Three-step fluid strategy:
1. Initial bolus fluid of isotonic saline (0.9% sodium chloride [NaCl]) infused at the rate of 15–20 mL/kg/hour
over the first hour.
2. Then, give continuous-infusion maintenance fluid of either 0.9% NaCl or 0.45% NaCl. The choice of
maintenance fluid is based on corrected sodium* concentrations:
 Eunatraemic or hypernatraemic patients: 0.45% saline at 250–500 mL/hour
 Hyponatraemic patients: 0.9% NaCl at 250–500 mL/hour
*Serum sodium should be calculated to correct for the level of hyperglycemia by adding
1.6 mmol/L of sodium for every 100 mg/dL of glucose above 100 mg/dL.
The rate of hydration should be guided by hemodynamic status, the state of hydration, serum electrolyte levels, and urinary output.
3. When blood glucose concentrations are less than 200 mg/dL, 5% dextrose should be added to maintenance fluid to prevent hypoglycemia while continuing insulin administration until ketonemia is resolved.

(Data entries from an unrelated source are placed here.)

(** * Uniswap v3 arbitrage signal tracker: numeric core

    A shallow embedding of [src/univ3_arb_tracker.py]: the fixed-point and
    tick price converters, the TWAP calculator, the deviation signals and
    the sampling loop that appends one record per sample.

    Python integers are [Z].  A [decimal.Decimal] is modelled by its numeric
    value, a signed coefficient and a power-of-ten exponent, together with the
    arithmetic context the script installs ([getcontext().prec = 40], the
    default rounding ROUND_HALF_EVEN, Emax = 999999, Emin = -999999, and the
    default traps InvalidOperation, DivisionByZero and Overflow, which turn
    the corresponding signals into Python exceptions).  Addition,
    subtraction, multiplication and division return the exact result rounded
    once to the context, as the General Decimal Arithmetic rules require; an
    integer power is taken as the exact power rounded once, which is what the
    decimal module's Python implementation returns.  Exceptions are an error
    monad. *)

From Stdlib Require Import ZArith QArith Qabs Qpower Qfield List String Bool Lia Lra Psatz Morphisms.
Import ListNotations.
Open Scope Z_scope.

(** ** Exceptions *)

Inductive exn : Type :=
  | ZeroDivisionError      (* int // 0 *)
  | DivisionByZero         (* decimal.DivisionByZero, x / 0 with x nonzero *)
  | InvalidOperation       (* decimal.InvalidOperation, e.g. 0 / 0 *)
  | Overflow               (* decimal.Overflow, adjusted exponent above Emax *)
  | IndexError             (* list index out of range *)
  | RemoteError.           (* a failed JSON-RPC call *)

Inductive result (A : Type) : Type :=
  | Ok (a : A)
  | Raise (e : exn).
Arguments Ok {A} a.
Arguments Raise {A} e.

3. What is the most efficacious route and dose of insulin in the treatment of patients with DKA?
Intravenous regular insulin 0.14 unit/kg/hour as continuous infusion or a bolus of 0.1 unit/kg followed by 0.1
unit/kg/hour.
Insulin infusion protocols should decrease blood glucose concentrations at a rate of 50–75 mg/dL/hour. If
blood glucose does not fall by 10% in the first hour, it is recommended to give 0.14 unit/kg as a bolus, followed by continuous infusion at the previous rate.
When blood glucose concentrations are less than 200 mg/dL, the insulin infusion rate should be reduced to
0.02–0.05 unit/kg/hour, and dextrose should be added to intravenous fluids. The rate of insulin and dextrose
administration should be titrated to keep blood glucose concentrations between 150 and 200 mg/dL until
DKA resolution.
Once DKA is resolved (blood glucose less than 200 mg/dL and at least two of the following: serum bicarbonate of 15 mEq/L or greater, pH greater than 7.3, and normal anion gap) and the patient is able to eat,
several dose insulins can be initiated with a long-acting subcutaneous insulin to cover basal insulin requirements and short/rapid-acting subcutaneous insulin given before meals as needed to control blood
glucose. The intravenous insulin infusion should be continued for 1–2 hours after the subcutaneous insulin is
given to ensure adequate blood insulin concentrations.
References:
1. American Diabetes Association. Hyperglycemic crisis in diabetes. Diabetes Care 2009;32:1335–43.
2. Nyenwe EA, Kitabchi AE. Evidence-based management of hyperglycemic emergencies in diabetes mellitus.
Diabetes Res Clin Pract 2011;94:340–51.
3. Chiasson JL, Aris-Jilwan N, Bélanger R, et al. Diagnosis and treatment of diabetic ketoacidosis and the hyperglycemic hyperosmolar state. CMAJ 2003;168:859–66.